This past Sunday was All Saints’ Sunday, a day of reflection on the saints who have gone before us. When the names of the church members who died this past year were read and a candle lit in their remembrance, I fondly thought about three of the deceased that I knew. A hand bell sounded a somber note after each name was read. I remembered during my youth donating money for a hand bell in honor of my grandmother who was a professional singer. Each All Saints’ Sunday, as a hand bell rings, I remember my grandmother’s life of faith and love for her grandchildren. I reflected about all my Christian family members who died during my lifetime. They were a personal witness to Christ.
My thoughts this year were also deep reflections on the Church. The United Methodist Church (UMC) is dividing into separate denominations. Issues that have been long simmering burst into flames this summer. The conservatives are leaving after winning past General Conference votes. Methodists are attacking each other over ethical, doctrinal, and governmental policies. The adherence to the Book of Discipline has been undisciplined. Once the pocketbooks and feet leave the denomination, difficult decisions will need to be made. The focus over the next decade will not be on Christ, but how to move forward amongst the divisive rubble left behind.
My inner-city Austin church has been spared, at least for the time being. Although the congregation contains both conservatives and liberals, peaceful co-existence has prevailed. My former Houston-suburban church voted to leave the UMC and affiliate with the upstart Global Methodist Church. Many UMC churches will be voting over the next months. One thing is for certain: the UMC will decline in membership and financial strength. A reorganization will eventually happen; time and resources will be inwardly diverted.
My 2012 version of the UMC Book of Discipline contains 879 pages. Countless years and resources went into the construction of this verbose legalistic book. The origins of Christianity had one Savior and a small group of dedicated working men and women. I am not sure if the early Christians would have called our modern Christianity progress. How did the Church get from a small group of disciples into such a complex organization?
Dr. Ernst Troeltsch (1865–1923) was a German Protestant theologian and Professor at the University of Berlin. He is best known for publishing The Social Teaching of the Christian Churches (Westminster/John Knox Press, Louisville, KY, 1992). His book was originally published in 1912, translated from German to English by Olive Wyon, and published in two volumes. Troeltsch makes clear from the beginning “that the rise of Christianity is a religious and not a social phenomenon.” (page 43) The Roman and Jewish culture had many problems, but their issues did not create Christianity. It was God who revealed in simplicity. The early Christians did not build structures like the Romans.
This past Sunday, the Scripture reading was the Beatitudes (Matthew 5:1–12) which are the opening verses of the Sermon on the Mount (Matthew 5:1–7:27). Christ’s teachings were counter to the prevailing culture. From theology of “pure-hearted self-surrender to Him who seeks men’s souls and to the Fatherly Will which calls them to the vocation of being His children, … springs an active realization of the love of God even towards strangers and enemies.” (page 56) The movement was revealed by God, not by the existing culture.
If Christianity was a social movement, then it would have sought power within the existing society. Early Christians did not seek societal power and accepted the current rulers as instruments of God. “On the one hand, they maintain that solidarity due to a religious motive, common responsibility, and care for others towards those who for the time being are in a subordinate position; and, on the other hand, they maintain resignation, love, and the duty of obedience as a religious motive towards those who for the time being are their superiors.” (page 79)
Early Christians did not pour money into church buildings, professional staff, programs, education, and legal documents. “Bishops of the primitive period were still simple handicraftsmen, traders, and, under certain circumstances, even slaves.
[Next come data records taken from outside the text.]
(* ===== verification/ItsAssets.v ===== *)
(** * Assets of clients

    The storage service over the stores of its two file systems: the rules of
    the file operations as the service uses them, and the loops over chunks. *)

From S2P Require Import Prelude Bytes ItsUtils ItsFlash ItsMeta ItsMblock ItsFs ItsState ItsView ItsCommit ItsLayout ItsStore ItsInv ItsLookup ItsWrite ItsFileWrite ItsModel ItsService.
From stdpp Require Import base list numbers functions gmap.
From Stdlib Require Import ZArith Lia.

Open Scope Z_scope.
Open Scope tfm_scope.

(** ** File identifiers *)

Lemma le_bytes_inj n x y : le_bytes n x = le_bytes n y -> x mod 256 ^ Z.of_nat n = y mod 256 ^ Z.of_nat n.
Proof.
  revert x y. induction n as [|n IH]; intros x y; [by rewrite !Z.mod_1_r|].
  cbn [le_bytes]. intros [= Hm Hd%IH]. rewrite Nat2Z.inj_succ, Z.pow_succ_r by lia.
  rewrite (Z.rem_mul_r x), (Z.rem_mul_r y) by (try apply Z.pow_pos_nonneg; lia). by rewrite Hm, Hd.
Qed.

Definition is_client (c : Z) : Prop := -2147483648 <= c < 2147483648.
Definition is_uid (u : Z) : Prop := 0 <= u < 18446744073709551616.

Lemma get_fid_inj c u c' u' : is_client c -> is_uid u -> is_client c' -> is_uid u' ->
  tfm_its_get_fid c u = tfm_its_get_fid c' u' -> c = c' /\ u = u'.
Proof.
  unfold is_client, is_uid, tfm_its_get_fid. intros Hc Hu Hc' Hu' [H1%le_bytes_inj H2%le_bytes_inj]%app_inj_1;
    [|by rewrite !length_le_bytes].
  change (256 ^ Z.of_nat 4) with 4294967296 in H1. change (256 ^ Z.of_nat 8) with 18446744073709551616 in H2.
  rewrite !(Z.mod_small u), !(Z.mod_small u') in H2 by lia. split; [|done].
  pose proof (Z.div_mod c 4294967296). pose proof (Z.div_mod c' 4294967296).
  pose proof (Z.mod_pos_bound c 4294967296). nia.
Qed.

Lemma get_fid_ok c u : is_uid u -> u <> TFM_ITS_INVALID_UID -> fid_ok (tfm_its_get_fid c u).
Proof.
  unfold is_uid, TFM_ITS_INVALID_UID. intros Hu Hne. unfold tfm_its_get_fid. split.
  - rewrite zlen_app, !zlen_le_bytes. done.
  - apply Forall_app. auto with bytes.
  - apply fid_valid_spec; [by rewrite zlen_app, !zlen_le_bytes|]. intros Hz.
    change (fill ITS_FILE_ID_SIZE 0) with (le_bytes 4 0 ++ le_bytes 8 0) in Hz.
    apply app_inj_1 in Hz as [_ Hz%le_bytes_inj]; [|by rewrite !length_le_bytes].
    change (256 ^ Z.of_nat 8) with 18446744073709551616 in Hz. rewrite !Z.mod_small in Hz by lia. done.
Qed.

(** ** Alignment of chunks *)

Section align.
Context (u : Z) (Hu : exists k, 0 <= k < 16 /\ u = 2 ^ k).
Lemma wp_tfm_its_remove client uid s T :
  d (side client) = false -> svc_at d s T -> buffer_ok (asset_data s) -> is_uid uid ->
  let r := ReqRemove uid in
  wp (tfm_its_remove TFM_SP_PS client uid) (replies T client r (outvec s)) (refuses T client r (outvec s)) s.
Proof.
  intros Hcl Hs Hbuf Hu r. unfold tfm_its_remove. apply wp_bind.
  eapply (wp_get_file_info TFM_SP_PS ci cp Hci Hcp d client uid _ _ s T); [done|done|reflexivity..| | |].
  - intros ->. apply refuses_intro; try done. constructor.
  - intros f s1 Hne Hf Hs1 (V1 & V2 & V3 & V4 & V5). apply wp_bind, wp_gets, wp_bind, wp_check; rewrite V2; cbn [info_flags];
      fold (write_once f); rewrite ?negb_true_iff, ?negb_false_iff; intros Hwo.
    2:{ apply refuses_intro; [by econstructor|done|by rewrite V3|done]. }
    apply wp_bind, wp_gets. rewrite V1.
    eapply (wp_fs_delete TFM_SP_PS ci cp Hci Hcp Hei Hep d client _ _ _ s1 T); [done|done|by apply get_fid_ok|..].
    + intros s2 (W1 & W2 & W3 & W4 & W5) _ Hs2.
      eapply replies_intro; [by eapply as_remove|done|by rewrite W3, V3|by rewrite W5].
    + intros Hn. congruence.
  - intros s1 Hne Hf Hs1 (V1 & V2 & V3 & V4 & V5). apply refuses_intro; [by constructor|done|by rewrite V3|done].
Qed.

(** *** Handlers *)

(** What the framework hands over: the vectors have the sizes the message
    names, the output vectors are still empty. *)
Record msg_ok (msg : psa_msg_t) (iv : list (list Z)) : Prop := {
  mk_client : is_client (msg_client_id msg);
  mk_in : in_size msg = map (@zlen Z) iv;
  mk_len : length iv = 4%nat;
  mk_bytes : Forall (Forall is_byte) iv;
  mk_size : zlen (nth 1 iv []) < 2147483648;
  mk_out : length (out_size msg) = 4%nat /\ Forall is_u32 (out_size msg);
}.
(* ===== verification/PsTypes.v ===== *)
(** * Protected storage: data and platform

    The structures of the protected storage partition, their layout in files,
    and the interfaces it is built on: internal trusted storage, non-volatile
    counters and the crypto service.  The build modelled has encryption and
    rollback protection and no key usage limit ([PS_ENCRYPTION],
    [PS_ROLLBACK_PROTECTION], [PS_AES_KEY_USAGE_LIMIT] = 0), the default. *)

From S2P Require Import Prelude Bytes.
From stdpp Require Import base list numbers.
From Stdlib Require Import ZArith Lia.

Open Scope Z_scope.
Open Scope tfm_scope.

(** ** Constants *)

Definition PS_TAG_LEN_BYTES : Z := 16.
Definition PS_IV_LEN_BYTES : Z := 12.
Definition TFM_PS_INVALID_UID : Z := 0.
Definition PS_OBJECT_SYSTEM_VERSION : Z := 1.
Definition PS_OBJ_TABLE_UID : Z := 0x4ee143e1df40bd00.
Definition PS_OBJ_TABLE_IDX_0 : Z := 0.
Definition PS_OBJ_TABLE_IDX_1 : Z := 1.
Definition PS_INVALID_NVC_VALUE : Z := 0.
Definition PS_INVALID_FID : Z := 0.

Definition PS_TABLE_FS_ID (idx : Z) : Z := u32 (idx + 1).
Definition PS_OBJECT_FS_ID (idx : Z) : Z := u32 (idx + 1 + PS_TABLE_FS_ID PS_OBJ_TABLE_IDX_1).
Definition PS_OBJECT_FS_ID_TO_IDX (fid : Z) : Z := u32 (fid - 1 - PS_TABLE_FS_ID PS_OBJ_TABLE_IDX_1).

Definition PS_UTILS_MIN (x y : Z) : Z := if x <? y then x else y.

Definition ps_utils_check_contained_in (superset_size subset_offset subset_size : Z) : psa_status_t :=
  if subset_offset >? superset_size then PSA_ERROR_INVALID_ARGUMENT
  else if subset_size >? u32 (superset_size - subset_offset) then PSA_ERROR_INVALID_ARGUMENT
  else PSA_SUCCESS.

(** An [int32_t] from its four bytes. *)
Definition s32 (x : Z) : Z := if x <? 2147483648 then x else x - 4294967296.

(** ** Crypto metadata ([union ps_crypto_t])

    40 bytes on the target: tag, uid, client, iv. *)

Record ps_crypto_t : Type := PsCrypto {
  tag : list Z;
  c_uid : Z;
  c_client_id : Z;
  iv : list Z;
}.

Definition PS_CRYPTO_SIZE : Z := 40.

Definition ser_crypto (c : ps_crypto_t) : list Z :=
  tag c ++ le_bytes 8 (c_uid c) ++ le_bytes 4 (c_client_id c) ++ iv c.

Definition parse_crypto (b : list Z) : ps_crypto_t :=
  PsCrypto (sub_bytes 0 16 b) (le_val (sub_bytes 16 8 b)) (s32 (le_val (sub_bytes 24 4 b))) (sub_bytes 28 12 b).

Definition crypto_zero : ps_crypto_t := PsCrypto (fill 16 0) 0 0 (fill 12 0).

(** ** Object table ([ps_object_table.c])

    An entry is 32 bytes with four bytes of padding at its end; the table has
    seven bytes of padding after its version. *)

Record ps_obj_table_entry_t : Type := Entry {
  e_tag : list Z;
  e_uid : Z;
  e_client_id : Z;
  e_pad : list Z;
}.

Record ps_obj_table_t : Type := Table {
  t_crypto : ps_crypto_t;
  t_version : Z;
  t_pad : list Z;
  obj_db : list ps_obj_table_entry_t;
}.

Definition PS_OBJECTS_TABLE_ENTRY_SIZE : Z := 32.

Definition entry_zero : ps_obj_table_entry_t := Entry (fill 16 0) 0 0 (fill 4 0).

Definition ser_entry (e : ps_obj_table_entry_t) : list Z :=
  e_tag e ++ le_bytes 8 (e_uid e) ++ le_bytes 4 (e_client_id e) ++ e_pad e.

Definition parse_entry (b : list Z) : ps_obj_table_entry_t :=
  Entry (sub_bytes 0 16 b) (le_val (sub_bytes 16 8 b)) (s32 (le_val (sub_bytes 24 4 b))) (sub_bytes 28 4 b).

(** The part of the table that is authenticated. *)
Definition ser_table_data (t : ps_obj_table_t) : list Z :=
  [t_version t] ++ t_pad t ++ concat (map ser_entry (obj_db t)).

Definition ser_table (t : ps_obj_table_t) : list Z := ser_crypto (t_crypto t) ++ ser_table_data t.

Fixpoint parse_entries (n : nat) (b : list Z) : list ps_obj_table_entry_t :=
  match n with
  | O => []
  | S n => parse_entry (sub_bytes 0 32 b) :: parse_entries n (sub_bytes 32 (zlen b - 32) b)
  end.

(** A table of [n] entries. *)
Definition parse_table (n : nat) (b : list Z) : ps_obj_table_t :=
  Table (parse_crypto (sub_bytes 0 40 b)) (nth 40 b 0) (sub_bytes 41 7 b)
    (parse_entries n (sub_bytes 48 (zlen b - 48) b)).

Definition table_zero (n : nat) : ps_obj_table_t := Table crypto_zero 0 (fill 7 0) (replicate n entry_zero).

(** ** Objects ([struct ps_object_t])

    [o_body] is the object from [header.info] to its end: current size,
    maximum size, create flags and four bytes of padding, then the data and
    room for a tag. *)

Record ps_object_t : Type := PsObject {
  o_crypto : ps_crypto_t;
  o_body : list Z;
}.

Definition INFO_SIZE : Z := 16.

Definition current_size (o : ps_object_t) : Z := le_val (sub_bytes 0 4 (o_body o)).
Definition max_size (o : ps_object_t) : Z := le_val (sub_bytes 4 4 (o_body o)).
Definition create_flags (o : ps_object_t) : Z := le_val (sub_bytes 8 4 (o_body o)).

Definition with_body (o : ps_object_t) (b : list Z) : ps_object_t := PsObject (o_crypto o) b.
Definition with_crypto (o : ps_object_t) (c : ps_crypto_t) : ps_object_t := PsObject c (o_body o).
Definition set_word (off v : Z) (o : ps_object_t) : ps_object_t := with_body o (splice off (le_bytes 4 v) (o_body o)).
Definition set_ref (uid client_id : Z) (c : ps_crypto_t) : ps_crypto_t := PsCrypto (tag c) uid client_id (iv c).
Definition set_tag (t : list Z) (c : ps_crypto_t) : ps_crypto_t := PsCrypto t (c_uid c) (c_client_id c) (iv c).
Definition set_iv (v : list Z) (c : ps_crypto_t) : ps_crypto_t := PsCrypto (tag c) (c_uid c) (c_client_id c) v.

(** ** Interfaces *)

Inductive tfm_nv_counter_t : Type := TFM_PS_NV_COUNTER_1 | TFM_PS_NV_COUNTER_2 | TFM_PS_NV_COUNTER_3.

#[export] Instance tfm_nv_counter_t_eq_dec : EqDecision tfm_nv_counter_t.
Proof. solve_decision. Defined.

(** What the partition calls: internal trusted storage ([psa_its_*] as client
    PS) and the platform's counters. *)
Class PsPlat (P : Type) : Type := {
  psa_its_set : Z -> list Z -> M P unit;
  psa_its_get : Z -> Z -> Z -> M P (list Z);
  psa_its_remove : Z -> M P unit;
  tfm_platform_nv_counter_read : tfm_nv_counter_t -> M P Z;
  tfm_platform_nv_counter_increment : tfm_nv_counter_t -> M P unit;
}.

(** The crypto service: the key that a label stands for, and AEAD with a tag
    of 16 bytes appended to the ciphertext. *)
Class PsCryptoOps (K : Type) : Type := {
  ps_crypto_setkey : list Z -> psa_status_t + K;
  psa_aead_encrypt : K -> list Z -> list Z -> list Z -> option (list Z);
  psa_aead_decrypt : K -> list Z -> list Z -> list Z -> option (list Z);
  psa_destroy_key : K -> psa_status_t;
}.

(** ** The partition's variables

    The object table and its two file indices, the object buffer, the file
    identifier of [g_obj_tbl_info] (its tag points into the object buffer), the
    IV counter, and the vectors of the message being served. *)

Record ps_st (P : Type) : Type := PsSt {
  plat : P;
  obj_table : ps_obj_table_t;
  active_table : Z;
  scratch_table : Z;
  g_ps_object : ps_object_t;
  g_fid : Z;
  ps_crypto_iv_buf : list Z;
  in_vec : list (list Z);
  out_vec : list (list Z);
}.
Arguments PsSt {P}.
Arguments plat {P}.
Arguments obj_table {P}.
Arguments active_table {P}.
Arguments scratch_table {P}.
Arguments g_ps_object {P}.
Arguments g_fid {P}.
Arguments ps_crypto_iv_buf {P}.
Arguments in_vec {P}.
Arguments out_vec {P}.

Section state.
Context {P : Type}.
Implicit Types (s : ps_st P).

Definition put_plat (v : P) s : ps_st P := PsSt v (obj_table s) (active_table s) (scratch_table s) (g_ps_object s) (g_fid s) (ps_crypto_iv_buf s) (in_vec s) (out_vec s).
Definition put_table (v : ps_obj_table_t) s : ps_st P := PsSt (plat s) v (active_table s) (scratch_table s) (g_ps_object s) (g_fid s) (ps_crypto_iv_buf s) (in_vec s) (out_vec s).
Definition put_tables (a c : Z) s : ps_st P := PsSt (plat s) (obj_table s) a c (g_ps_object s) (g_fid s) (ps_crypto_iv_buf s) (in_vec s) (out_vec s).
Definition put_obj (v : ps_object_t) s : ps_st P := PsSt (plat s) (obj_table s) (active_table s) (scratch_table s) v (g_fid s) (ps_crypto_iv_buf s) (in_vec s) (out_vec s).
Definition put_fid (v : Z) s : ps_st P := PsSt (plat s) (obj_table s) (active_table s) (scratch_table s) (g_ps_object s) v (ps_crypto_iv_buf s) (in_vec s) (out_vec s).
Definition put_iv (v : list Z) s : ps_st P := PsSt (plat s) (obj_table s) (active_table s) (scratch_table s) (g_ps_object s) (g_fid s) v (in_vec s) (out_vec s).
Definition put_in (v : list (list Z)) s : ps_st P := PsSt (plat s) (obj_table s) (active_table s) (scratch_table s) (g_ps_object s) (g_fid s) (ps_crypto_iv_buf s) v (out_vec s).
Definition put_out (v : list (list Z)) s : ps_st P := PsSt (plat s) (obj_table s) (active_table s) (scratch_table s) (g_ps_object s) (g_fid s) (ps_crypto_iv_buf s) (in_vec s) v.

Definition lift {A} (m : M P A) : M (ps_st P) A :=
  fun s => let '(r, p) := m (plat s) in (r, put_plat p s).

(** A statement whose status is ignored: [(void)f(...)]. *)
Definition ignore {A} (m : M (ps_st P) A) : M (ps_st P) unit := let* _ := try m in ret tt.
End state.
(* ===== verification/PsObject.v ===== *)
(** * Protected storage: objects and service
    ([ps_object_system.c], [tfm_protected_storage.c], [tfm_ps_req_mngr.c])

    A changed object is written to a new file, the table that points to it is
    saved, and the old file is removed. *)

From S2P Require Import Prelude Bytes PsTypes PsCrypto PsTable.
From stdpp Require Import base list numbers.
From Stdlib Require Import ZArith Lia.

Open Scope Z_scope.
Open Scope tfm_scope.

Definition PS_FLAG_WRITE_ONCE : Z := 1.
Definition PS_FLAGS_SUPPORTED : Z := Z.lor 1 (Z.lor 2 4).

Definition TFM_PS_SET : Z := 1001.
Definition TFM_PS_GET : Z := 1002.
Definition TFM_PS_GET_INFO : Z := 1003.
Definition TFM_PS_REMOVE : Z := 1004.
Definition TFM_PS_GET_SUPPORT : Z := 1005.

Record ps_info_t : Type := PsInfo { info_size : Z; info_create_flags : Z }.

(** [psa_msg_t], as far as the service reads it. *)
Record ps_msg_t : Type := PsMsg {
  m_type : Z;
  m_client_id : Z;
  m_in_size : list Z;
  m_out_size : list Z;
}.

Section objects.
Context {P K : Type} `{PsPlat P} `{PsCryptoOps K}.
Context (TFM_SP_PS : Z) (PS_NUM_ASSETS : nat) (PS_MAX_ASSET_SIZE : Z).
Abbreviation PS := (M (ps_st P)).

Abbreviation set_obj_tbl_info := ps_object_table_set_obj_tbl_info.
Abbreviation object_read := (ps_encrypted_object_read PS_MAX_ASSET_SIZE).

(** [g_ps_object] after [memset(_, 0, PS_MAX_OBJECT_SIZE)] *)
Definition object_zero : ps_object_t := PsObject crypto_zero (fill (INFO_SIZE + PS_MAX_ASSET_SIZE + PS_TAG_LEN_BYTES) 0).

Definition clear_object : PS unit := modify (put_obj object_zero).

Definition ps_init_empty_object (uid client_id create_flags size : Z) : PS unit :=
  let o := with_crypto object_zero (set_ref uid client_id crypto_zero) in
  modify (put_obj (set_word 8 create_flags (set_word 4 size o))).

(** *** The framework's calls *)

Definition ps_req_mngr_read_asset_data (off size : Z) : PS unit :=
  let* s := get in
  let v := nth 1 (in_vec s) [] in
  let n := Z.min size (zlen v) in
  let* _ := modify (fun s => put_in (<[1%nat := sub_bytes n (zlen v - n) v]> (in_vec s))
                     (put_obj (with_body (g_ps_object s) (splice (INFO_SIZE + off) (sub_bytes 0 n v) (o_body (g_ps_object s)))) s)) in
  check (n =? size) PSA_ERROR_PROGRAMMER_ERROR.

Definition ps_req_mngr_write_asset_data (d : list Z) : PS unit :=
  modify (fun s => put_out (<[0%nat := nth 0 (out_vec s) [] ++ d]> (out_vec s)) s).

(** *** Objects *)

Definition ps_update_table (uid client_id : Z) : PS unit :=
  let* r := try (set_obj_tbl_info uid client_id) in
  match r with
  | Ok _ => ps_object_table_delete_old_table
  | Err e =>
      let* fid := gets g_fid in
      let* _ := ignore (lift (psa_its_remove fid)) in
      fail e
  end.

Definition ps_store_object : PS unit :=
  let* fid := gets g_fid in
  ps_encrypted_object_write fid.

Definition ps_system_prepare : PS unit := ps_object_table_init TFM_SP_PS PS_NUM_ASSETS.

Definition set_object_ref (uid client_id : Z) : PS unit :=
  modify (fun s => put_obj (with_crypto (g_ps_object s) (set_ref uid client_id (o_crypto (g_ps_object s)))) s).

(** Runs [m], clears the object buffer and returns the outcome of [m]. *)
Definition then_clear {A} (m : PS A) : PS A :=
  let* r := try m in
  let* _ := clear_object in
  match r with Ok a => ret a | Err e => fail e end.

(** Returns [*p_data_length]. *)
Definition ps_object_read (uid client_id offset size : Z) : PS Z :=
  let* _ := ps_object_table_get_obj_tbl_info uid client_id in
  then_clear (
    let* _ := set_object_ref uid client_id in
    let* fid := gets g_fid in
    let* _ := object_read fid in
    let* o := gets g_ps_object in
    let* _ := check (negb (offset >? current_size o)) PSA_ERROR_INVALID_ARGUMENT in
    let size := PS_UTILS_MIN size (u32 (current_size o - offset)) in
    let* _ := ps_req_mngr_write_asset_data (sub_bytes (INFO_SIZE + offset) size (o_body o)) in
    ret size).

Definition has_write_once (o : ps_object_t) : bool := negb (Z.land (create_flags o) PS_FLAG_WRITE_ONCE =? 0).

(** The part of [ps_object_create] before the new content is stored, for an
    object that exists: its old file. *)
Definition create_existing (uid client_id create_flags size : Z) : PS Z :=
  let* _ := set_object_ref uid client_id in
  let* fid := gets g_fid in
  let* _ := object_read fid in
  let* o := gets g_ps_object in
  let* _ := check (negb (has_write_once o)) PSA_ERROR_NOT_PERMITTED in
  let* _ := modify (fun s => put_obj (set_word 4 size (set_word 8 create_flags (g_ps_object s))) s) in
  gets g_fid.

(** Storing the object under a new file; the old one stays current when that
    fails. *)
Definition store_new (reserve old_fid : Z) (resize : ps_object_t -> ps_object_t) : PS unit :=
  let* fid := ps_object_table_get_free_fid reserve in
  let* _ := modify (put_fid fid) in
  let* _ := modify (fun s => put_obj (resize (g_ps_object s)) s) in
  let* r := try ps_store_object in
  match r with
  | Ok _ => ret tt
  | Err e =>
      let* _ := if negb (old_fid =? PS_INVALID_FID) then modify (put_fid old_fid) else ret tt in
      fail e
  end.

Definition ps_object_create (uid client_id create_flags size : Z) : PS unit :=
  let* _ := check (negb (size >? PS_MAX_ASSET_SIZE)) PSA_ERROR_INVALID_ARGUMENT in
  let* r := try (ps_object_table_get_obj_tbl_info uid client_id) in
  let* exists_ :=
    match r with
    | Ok _ => ret true
    | Err e => let* _ := check (e =? PSA_ERROR_DOES_NOT_EXIST) e in ret false
    end in
  then_clear (
    let* r := try (
      let* old_fid :=
        (if exists_ then create_existing uid client_id create_flags size
         else let* _ := ps_init_empty_object uid client_id create_flags size in ret PS_INVALID_FID) in
      let* _ := ps_req_mngr_read_asset_data 0 size in
      let* _ := store_new (if exists_ then 1 else 2) old_fid (set_word 0 size) in
      ret old_fid) in
    match r with
    | Ok old_fid =>
        let* _ := ps_update_table uid client_id in
        if negb (old_fid =? PS_INVALID_FID) then lift (psa_its_remove old_fid) else ret tt
    | Err e =>
        let* _ := if exists_ then ignore (ps_update_table uid client_id) else ret tt in
        fail e
    end).

Definition ps_object_write (uid client_id offset size : Z) : PS unit :=
  let* _ := ps_object_table_get_obj_tbl_info uid client_id in
  then_clear (
    let* r := try (
      let* _ := set_object_ref uid client_id in
      let* fid := gets g_fid in
      let* _ := object_read fid in
      let* o := gets g_ps_object in
      let* _ := check (negb (has_write_once o)) PSA_ERROR_NOT_PERMITTED in
      let* _ := check (negb (offset >? current_size o)) PSA_ERROR_INVALID_ARGUMENT in
      let* _ := of_status (ps_utils_check_contained_in (max_size o) offset size) in
      let* _ := ps_req_mngr_read_asset_data offset size in
      let* old_fid := gets g_fid in
      let grow o := if u32 (offset + size) >? current_size o then set_word 0 (u32 (offset + size)) o else o in
      let* _ := store_new 1 old_fid grow in
      ret old_fid) in
    match r with
    | Ok old_fid =>
        let* _ := ps_update_table uid client_id in
        lift (psa_its_remove old_fid)
    | Err e =>
        let* _ := ignore (ps_update_table uid client_id) in
        fail e
    end).

Definition ps_object_get_info (uid client_id : Z) : PS ps_info_t :=
  let* _ := ps_object_table_get_obj_tbl_info uid client_id in
  then_clear (
    let* _ := set_object_ref uid client_id in
    let* fid := gets g_fid in
    let* _ := object_read fid in
    let* o := gets g_ps_object in
    ret (PsInfo (current_size o) (create_flags o))).

Definition ps_object_delete (uid client_id : Z) : PS unit :=
  let* _ := ps_object_table_get_obj_tbl_info uid client_id in
  then_clear (
    let* _ := set_object_ref uid client_id in
    let* fid := gets g_fid in
    let* _ := object_read fid in
    let* o := gets g_ps_object in
    let* _ := check (negb (has_write_once o)) PSA_ERROR_NOT_PERMITTED in
    let* _ := ps_object_table_delete_object uid client_id in
    let* _ := ps_object_table_delete_old_table in
    let* fid := gets g_fid in
    lift (psa_its_remove fid)).

Definition ps_system_wipe_all : PS unit := ps_object_table_create TFM_SP_PS PS_NUM_ASSETS.

(** *** The service *)

(** [PS_CREATE_FLASH_LAYOUT] is [create]. *)
Definition tfm_ps_init (create : bool) : PS unit :=
  let* r := try ps_system_prepare in
  match r with
  | Ok _ => ret tt
  | Err e =>
      if create then
        let* _ := ps_system_wipe_all in
        ps_system_prepare
      else fail e
  end.

Definition tfm_ps_set (client_id uid data_length create_flags : Z) : PS unit :=
  let* _ := check (negb (uid =? TFM_PS_INVALID_UID)) PSA_ERROR_INVALID_ARGUMENT in
  let* _ := check (Z.land create_flags (Z.lnot PS_FLAGS_SUPPORTED) =? 0) PSA_ERROR_NOT_SUPPORTED in
  ps_object_create uid client_id create_flags data_length.

Definition tfm_ps_get (client_id uid data_offset data_size : Z) : PS Z :=
  let* _ := check (negb (uid =? TFM_PS_INVALID_UID)) PSA_ERROR_INVALID_ARGUMENT in
  ps_object_read uid client_id data_offset data_size.

Definition tfm_ps_get_info (client_id uid : Z) : PS ps_info_t :=
  let* _ := check (negb (uid =? TFM_PS_INVALID_UID)) PSA_ERROR_INVALID_ARGUMENT in
  ps_object_get_info uid client_id.

Definition tfm_ps_remove (client_id uid : Z) : PS unit :=
  let* _ := check (negb (uid =? TFM_PS_INVALID_UID)) PSA_ERROR_INVALID_ARGUMENT in
  let* r := try (ps_object_delete uid client_id) in
  match r with
  | Ok _ => ret tt
  | Err e => fail (if e =? PSA_ERROR_INVALID_SIGNATURE then PSA_ERROR_GENERIC_ERROR else e)
  end.

Definition tfm_ps_get_support : Z := 0.

(** *** Requests *)

Definition ps_read_arg (i : nat) (n : Z) : PS Z :=
  let* s := get in
  let v := nth i (in_vec s) [] in
  let k := Z.min n (zlen v) in
  let* _ := modify (put_in (<[i := sub_bytes k (zlen v - k) v]> (in_vec s))) in
  let* _ := check (k =? n) PSA_ERROR_PROGRAMMER_ERROR in
  ret (le_val (sub_bytes 0 k v)).

Definition sized (l : list Z) (i : nat) (n : Z) : bool := nth i l 0 =? n.

Definition tfm_ps_set_req (msg : ps_msg_t) : PS unit :=
  let* _ := check (sized (m_in_size msg) 0 8 && sized (m_in_size msg) 2 4) PSA_ERROR_PROGRAMMER_ERROR in
  let* uid := ps_read_arg 0 8 in
  let* create_flags := ps_read_arg 2 4 in
  tfm_ps_set (m_client_id msg) uid (nth 1 (m_in_size msg) 0) create_flags.

Definition tfm_ps_get_req (msg : ps_msg_t) : PS unit :=
  let* _ := check (sized (m_in_size msg) 0 8 && sized (m_in_size msg) 1 4) PSA_ERROR_PROGRAMMER_ERROR in
  let* uid := ps_read_arg 0 8 in
  let* data_offset := ps_read_arg 1 4 in
  let* _ := tfm_ps_get (m_client_id msg) uid data_offset (nth 0 (m_out_size msg) 0) in
  ret tt.

(** [info.capacity] is not set by the service. *)
Definition tfm_ps_get_info_req (stack_word : Z) (msg : ps_msg_t) : PS unit :=
  let* _ := check (sized (m_in_size msg) 0 8 && sized (m_out_size msg) 0 12) PSA_ERROR_PROGRAMMER_ERROR in
  let* uid := ps_read_arg 0 8 in
  let* i := tfm_ps_get_info (m_client_id msg) uid in
  ps_req_mngr_write_asset_data (le_bytes 4 stack_word ++ le_bytes 4 (info_size i) ++ le_bytes 4 (info_create_flags i)).

Definition tfm_ps_remove_req (msg : ps_msg_t) : PS unit :=
  let* _ := check (sized (m_in_size msg) 0 8) PSA_ERROR_PROGRAMMER_ERROR in
  let* uid := ps_read_arg 0 8 in
  tfm_ps_remove (m_client_id msg) uid.

Definition tfm_ps_get_support_req (msg : ps_msg_t) : PS unit :=
  let* _ := check (sized (m_out_size msg) 0 4) PSA_ERROR_PROGRAMMER_ERROR in
  ps_req_mngr_write_asset_data (le_bytes 4 tfm_ps_get_support).

Definition tfm_protected_storage_service_sfn (stack_word : Z) (msg : ps_msg_t) : PS unit :=
  if m_type msg =? TFM_PS_SET then tfm_ps_set_req msg
  else if m_type msg =? TFM_PS_GET then tfm_ps_get_req msg
  else if m_type msg =? TFM_PS_GET_INFO then tfm_ps_get_info_req stack_word msg
  else if m_type msg =? TFM_PS_REMOVE then tfm_ps_remove_req msg
  else if m_type msg =? TFM_PS_GET_SUPPORT then tfm_ps_get_support_req msg
  else fail PSA_ERROR_PROGRAMMER_ERROR.
End objects.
The priestly office was only an honorary post, alongside of which a man earned his living as a citizen.” (pages 99–100) Christians were part of the world and came together on the first day of the week to celebrate the Lord’s Supper. “The dividing-line was not drawn between the world and the Church, but between the present and the future.” (page 100)
As I pondered the saints who went before me while surrounded by the saintly members of my local church, I wondered if modern Christianity has missed the point of the Gospel. I like the comfortable pews, beautiful sanctuary, heavenly music, and preached Word by an educated clergy. But the served elements and spoken liturgy during the communion service can be offered anywhere and at any time. Baptisms can easily be performed with a basin of water in a home, pool, river, or lake. The Word can be preached within homes, outdoors, or in public facilities. Today, many church buildings are underused or sit idle because of declining Church attendance.
Perhaps it is time to reflect on what gave rise to early Christianity and why it spread so quickly within a broken world. Decisions as to who can be clergy, how to fund the annual budgets, and what legal paragraphs go into The Book of Discipline, fall away as relatively unimportant. The UMC membership is declining along with most denominational US Christianity. Reversing this trend by plowing more resources into existing church buildings, programs, or legal documents will not be successful. What binds Christians together is accepting the call of God and God’s command to love our neighbor, not the current institutional divisiveness. The saints in the Church Triumphant are members of one Church, not denominations or local churches.